I came to church yesterday in an already mediatative mood. Within only 48 hours of Bennett’s video being put up on Facebook before more than 300 dollars had been given to the Cystic Fibrosis Foundation in honor of Bennett. I couldn’t believe the kindness!

Yesterday’s sermon ended with a video from Sarah McGlaughlin that is pretty poignant about the use of money:

During one of the scenes towards the end, there is a little African boy that is hungry but whose body cannot absorb the food. The video demonstrates how important it is to fund medical organizations who can help him.

I saw Bennett in that little boy. It struck me that my son is in a similar position. He wants to live but he will eventually succumb to a disease that is slowly hijacking his body despite anyone’s efforts. And yet, money is being given for research to find a cure to save him.

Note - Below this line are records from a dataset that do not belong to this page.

(* ===== verification/Links.v ===== *)
(** * Intrusive lists and trees of children ([include/elm/inhstruct/SLList.h],
      [DLList.h], [Tree.h], their files under [src/src], [data/Tree.h])

    The application inherits the nodes; the structures only change their links, on a
    heap. A singly linked list uses the cells of the linked queue: a value and the
    address of the next node. The null pointer is 0. *)

From stdpp Require Import gmap sets.
From S2P Require Import Prelude Queues.
#[local] Open Scope Z_scope.

(** ** Singly linked lists: the state of a list is its first node *)

Section SLList.
Context {V : Type}.
Implicit Types h : node_heap V.

(* src/include/elm/inhstruct/SLList.h:49-52 SLNode::insertAfter *)
Definition SLNode_insertAfter h (p node : Z) : outcome (node_heap V) :=
  t ← deref h p; n ← deref h node;
  let h := <[node := (n.1, t.2)]> h in
  t ← deref h p; Ret (<[p := (t.1, node)]> h).
(* src/include/elm/inhstruct/SLList.h:53-55 SLNode::removeNext *)
Definition SLNode_removeNext h (p : Z) : outcome (node_heap V) :=
  t ← deref h p; n ← deref h t.2; Ret (<[p := (t.1, n.2)]> h).

(* src/include/elm/inhstruct/SLList.h:58-59 SLList::SLList *)
Definition SLList_make : Z := 0.
(* src/include/elm/inhstruct/SLList.h:70-72 SLList::isEmpty *)
Definition SLList_isEmpty (fst : Z) : bool := fst =? 0.
(* src/include/elm/inhstruct/SLList.h:63-66 SLList::addFirst *)
Definition SLList_addFirst h (fst node : Z) : outcome (Z * node_heap V) :=
  n ← deref h node; Ret (node, <[node := (n.1, fst)]> h).
(* src/include/elm/inhstruct/SLList.h:67-69 SLList::removeFirst *)
Definition SLList_removeFirst h (fst : Z) : outcome Z := n ← deref h fst; Ret n.2.
(* src/src/inhstruct_SLList.cpp:64-65 SLList::last *)
Definition sl_last_step h (node : Z) : outcome (Z + Z) :=
  n ← deref h node; Ret (if n.2 =? 0 then inr node else inl n.2).
(* src/src/inhstruct_SLList.cpp:59-68 SLList::last *)
Definition SLList_last h (fst : Z) : outcome Z :=
  if fst =? 0 then Ret 0 else iter (S (size h)) (sl_last_step h) fst.
(* src/src/inhstruct_SLList.cpp:74-79 SLList::count *)
Definition SLList_count h (fst : Z) : outcome Z :=
  iter (S (size h)) (fun '(node, cnt) =>
    if node =? 0 then Ret (inr cnt) else n ← deref h node; Ret (inl (n.2, cnt + 1))) (fst, 0).
(* src/src/inhstruct_SLList.cpp:90-95 SLList::addLast *)
Definition SLList_addLast h (fst node : Z) : outcome (Z * node_heap V) :=
  if fst =? 0 then SLList_addFirst h fst node
  else p ← SLList_last h fst; h ← SLNode_insertAfter h p node; Ret (fst, h).
(** [node] and [prv]. *)
(* src/src/inhstruct_SLList.cpp:105-109 SLList::removeLast *)
Definition sl_before_last_step h (st : Z * Z) : outcome ((Z * Z) + (Z * Z)) :=
  n ← deref h st.1; Ret (if n.2 =? 0 then inr st else inl (n.2, st.1)).
(* src/src/inhstruct_SLList.cpp:102-116 SLList::removeLast *)
Definition SLList_removeLast h (fst : Z) : outcome (Z * node_heap V) :=
  q ← iter (S (size h)) (sl_before_last_step h) (fst, 0);
  if negb (q.2 =? 0) then h ← SLNode_removeNext h q.2; Ret (fst, h)
  else n ← deref h fst; Ret (n.2, h).
End SLList.

(** ** Doubly linked lists, between a head and a tail that belong to the list *)

(* src/include/elm/inhstruct/DLList.h:30-37 DLNode *)
Record dlnode (V : Type) := mkDL { dl_nxt : Z; dl_prv : Z; dl_val : V }.
Arguments mkDL {V} _ _ _.
Arguments dl_nxt {V} _.
Arguments dl_prv {V} _.
Arguments dl_val {V} _.
Abbreviation dl_heap V := (gmap Z (dlnode V)).

(** The addresses of [hd] and [tl]. *)
(* src/include/elm/inhstruct/DLList.h:67-68 DLList *)
Record DLList := mkDLL { dl_hd : Z; dl_tl : Z }.

Section DLList.
Context {V : Type}.
Implicit Types h : dl_heap V.

Definition dl_of h (p : Z) : outcome (dlnode V) := match h !! p with Some n => Ret n | None => Crash OutOfBounds end.
Definition set_nxt h (p q : Z) : outcome (dl_heap V) := n ← dl_of h p; Ret (<[p := mkDL q (dl_prv n) (dl_val n)]> h).
Definition set_prv h (p q : Z) : outcome (dl_heap V) := n ← dl_of h p; Ret (<[p := mkDL (dl_nxt n) q (dl_val n)]> h).

(* src/include/elm/inhstruct/DLList.h:36-36 DLNode::atBegin *)
Definition DLNode_atBegin h (p : Z) : outcome bool := n ← dl_of h p; Ret (dl_prv n =? 0).
(* src/include/elm/inhstruct/DLList.h:37-37 DLNode::atEnd *)
Definition DLNode_atEnd h (p : Z) : outcome bool := n ← dl_of h p; Ret (dl_nxt n =? 0).
(* src/include/elm/inhstruct/DLList.h:39-43 DLNode::replace *)
Definition DLNode_replace h (this node : Z) : outcome (dl_heap V) :=
  assertP (negb (node =? 0)) ;;
  t ← dl_of h this; h ← set_prv h (dl_nxt t) node;
  t ← dl_of h this; h ← set_nxt h node (dl_nxt t);
  t ← dl_of h this; h ← set_nxt h (dl_prv t) node;
  t ← dl_of h this; set_prv h node (dl_prv t).
(* src/include/elm/inhstruct/DLList.h:45-49 DLNode::insertAfter *)
Definition DLNode_insertAfter h (this node : Z) : outcome (dl_heap V) :=
  assertP (negb (node =? 0)) ;;
  t ← dl_of h this; h ← set_prv h (dl_nxt t) node;
  t ← dl_of h this; h ← set_nxt h node (dl_nxt t);
  h ← set_nxt h this node; set_prv h node this.
(* src/include/elm/inhstruct/DLList.h:51-55 DLNode::insertBefore *)
Definition DLNode_insertBefore h (this node : Z) : outcome (dl_heap V) :=
  assertP (negb (node =? 0)) ;;
  t ← dl_of h this; h ← set_nxt h (dl_prv t) node;
  t ← dl_of h this; h ← set_prv h node (dl_prv t);
  h ← set_prv h this node; set_nxt h node this.
(* src/include/elm/inhstruct/DLList.h:57-58 DLNode::remove *)
Definition DLNode_remove h (this : Z) : outcome (dl_heap V) :=
  t ← dl_of h this; h ← set_nxt h (dl_prv t) (dl_nxt t);
  t ← dl_of h this; set_prv h (dl_nxt t) (dl_prv t).
(* src/include/elm/inhstruct/DLList.h:59-60 DLNode::removeNext *)
Definition DLNode_removeNext h (this : Z) : outcome (dl_heap V) :=
  t ← dl_of h this; e ← DLNode_atEnd h (dl_nxt t); assertP (negb e) ;; DLNode_remove h (dl_nxt t).
(* src/include/elm/inhstruct/DLList.h:61-62 DLNode::removePrevious *)
Definition DLNode_removePrevious h (this : Z) : outcome (dl_heap V) :=
  t ← dl_of h this; b ← DLNode_atBegin h (dl_prv t); assertP (negb b) ;; DLNode_remove h (dl_prv t).

(** [hd] and [tl] are in the heap; [x] stands for what they have of a node. *)
(* src/include/elm/inhstruct/DLList.h:70-73 DLList::DLList *)
Definition DLList_make h (l : DLList) (x : V) : dl_heap V :=
  <[dl_tl l := mkDL 0 (dl_hd l) x]> (<[dl_hd l := mkDL (dl_tl l) 0 x]> h).
(* src/include/elm/inhstruct/DLList.h:95-95 DLList::isEmpty *)
Definition DLList_isEmpty h (l : DLList) : outcome bool := n ← dl_of h (dl_hd l); Ret (dl_nxt n =? dl_tl l).
(** The constructor from a list takes its nodes; the links of the list taken are set
    to null. *)
(* src/include/elm/inhstruct/DLList.h:75-91 DLList::DLList *)
Definition DLList_take h (l list : DLList) (x : V) : outcome (dl_heap V) :=
  let h := <[dl_tl l := mkDL 0 0 x]> (<[dl_hd l := mkDL 0 0 x]> h) in
  b ← DLList_isEmpty h list;
  if (b : bool) then h ← set_nxt h (dl_hd l) (dl_tl l); set_prv h (dl_tl l) (dl_hd l)
  else
    f ← dl_of h (dl_hd list); h ← set_nxt h (dl_hd l) (dl_nxt f);
    h ← set_nxt h (dl_hd list) 0;
    n ← dl_of h (dl_hd l); h ← set_prv h (dl_nxt n) (dl_hd l);
    e ← dl_of h (dl_tl list); h ← set_prv h (dl_tl l) (dl_prv e);
    h ← set_prv h (dl_tl list) 0;
    n ← dl_of h (dl_tl l); set_nxt h (dl_prv n) (dl_tl l).
(* src/include/elm/inhstruct/DLList.h:93-93 DLList::first *)
Definition DLList_first h (l : DLList) : outcome Z := n ← dl_of h (dl_hd l); Ret (dl_nxt n).
(* src/include/elm/inhstruct/DLList.h:94-94 DLList::last *)
Definition DLList_last h (l : DLList) : outcome Z := n ← dl_of h (dl_tl l); Ret (dl_prv n).
(* src/include/elm/inhstruct/DLList.h:99-104 DLList::count *)
Definition DLList_count h (l : DLList) : outcome Z :=
  n ← dl_of h (dl_hd l);
  iter (S (size h)) (fun '(cur, cnt) =>
    if cur =? dl_tl l then Ret (inr cnt) else n ← dl_of h cur; Ret (inl (dl_nxt n, cnt + 1))) (dl_nxt n, 0).
(* src/include/elm/inhstruct/DLList.h:106-107 DLList::addFirst *)
Definition DLList_addFirst h (l : DLList) (node : Z) : outcome (dl_heap V) :=
  assertP (negb (node =? 0)) ;; DLNode_insertAfter h (dl_hd l) node.
(* src/include/elm/inhstruct/DLList.h:108-109 DLList::addLast *)
Definition DLList_addLast h (l : DLList) (node : Z) : outcome (dl_heap V) :=
  assertP (negb (node =? 0)) ;; DLNode_insertBefore h (dl_tl l) node.
(* src/include/elm/inhstruct/DLList.h:110-111 DLList::removeFirst *)
Definition DLList_removeFirst h (l : DLList) : outcome (dl_heap V) :=
  b ← DLList_isEmpty h l; assertP (negb b) ;; DLNode_removeNext h (dl_hd l).
(* src/include/elm/inhstruct/DLList.h:112-113 DLList::removeLast *)
Definition DLList_removeLast h (l : DLList) : outcome (dl_heap V) :=
  b ← DLList_isEmpty h l; assertP (negb b) ;; DLNode_removePrevious h (dl_tl l).
End DLList.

I couldn’t help but tear up when I was reminded, during that scene, of the people who have given this year and last year on behalf of Bennett. Just this year alone, the people who have given are those with big hearts – a neighbor who moved in just a couple of months ago, far away sorority sisters who have never even met Bennett, a friend of a friend who I have met only once and my camp supervisor who I haven’t seen since high school.

For where your treasure is, there your heart will be also. This has played in my heart over and over in the last two days. As I have seen the overwhelming response so far, I have seen people’s treasure, and as a result it has shown me their heart.

Giving money to anything means sacrificing something else in the process. And I have been so humbled by those who have opened their wallets to give on behalf of Bennett.

In fact, it is a blessing I am learning how to accept. They say it’s better to give than receive. And the interesting part of receiving is the feeling of unworthiness.

How can I ever repay these people who have given to save my son?” is the thought that often rises up in my heart when I find out someone has given.

Each time, I hear God say, “a gift is not meant to be repaid, it is meant to be received with thanksgiving. Accept it as a blessing.”

And, each time, my heart curls its fingers around my open palm and whispers thank you.  Thank you for the blessing of hope you give my family. Thank you for helping us save Bennett.

05 March 2011

Great Strides 2011

Since we put up Bennett's video online, we've been surprised by the response of people who have asked to how they can donate to the Cystic Fibrosis Foundation in honor of Bennett.  (I will post more on this later, but I cannot express the humbleness I feel with those of you who have already given.  Brian and I have both been so touched.)

For those who have asked, you can donate in honor of Bennett by going here:

If you're local and want to walk with us on May 21 to celebrate Bennett, click here to sign up:

How incredible it feels to have others want so badly to save our son,

04 March 2011

Drum Roll Please...

Here it is...the world debut of Bennett's 2011 Great Strides video.  Hope you like it!

To watch Bennett's last year's video, go here:

03 March 2011

Chicken Nugget

Bennett is eating so well!  Yesterday, I couldn't help but bring out my camera when I saw Bennett start chowing down on one of Oliver's McDonald's chicken nuggets!

It was so fun to see him eat so well.  He needed no coaxing, no incentives, no praise.  He was hungry and he just ate!

We weighed Bennett yesterday to make sure he's not losing weight.  It seems he is gaining just a small bit.  This is still good news.  We have decided to begin to work him up from 20 calorie formula to 30 calorie formula ever so slightly.

As long as we continue to see smiles, we will know he is tolerating these changes just fine.  We are hoping to give him higher calorie formula to make up for the small amounts of food he is still not able to get in.  But in the next two weeks, we will also try to drop another feed and see what happens.

We've decided to begin working on new strategies with the speech and occupational therapists.  I told them that I find that Bennett eats more when he is not being pressured into eating.  So, we are going to stop focusing on food and start focusing on fine motor skills and sucking through a straw.

I will have to get a video of Bennett dancing when he eats.  He is so funny when he dances around.  It's obvious that he enjoys eating.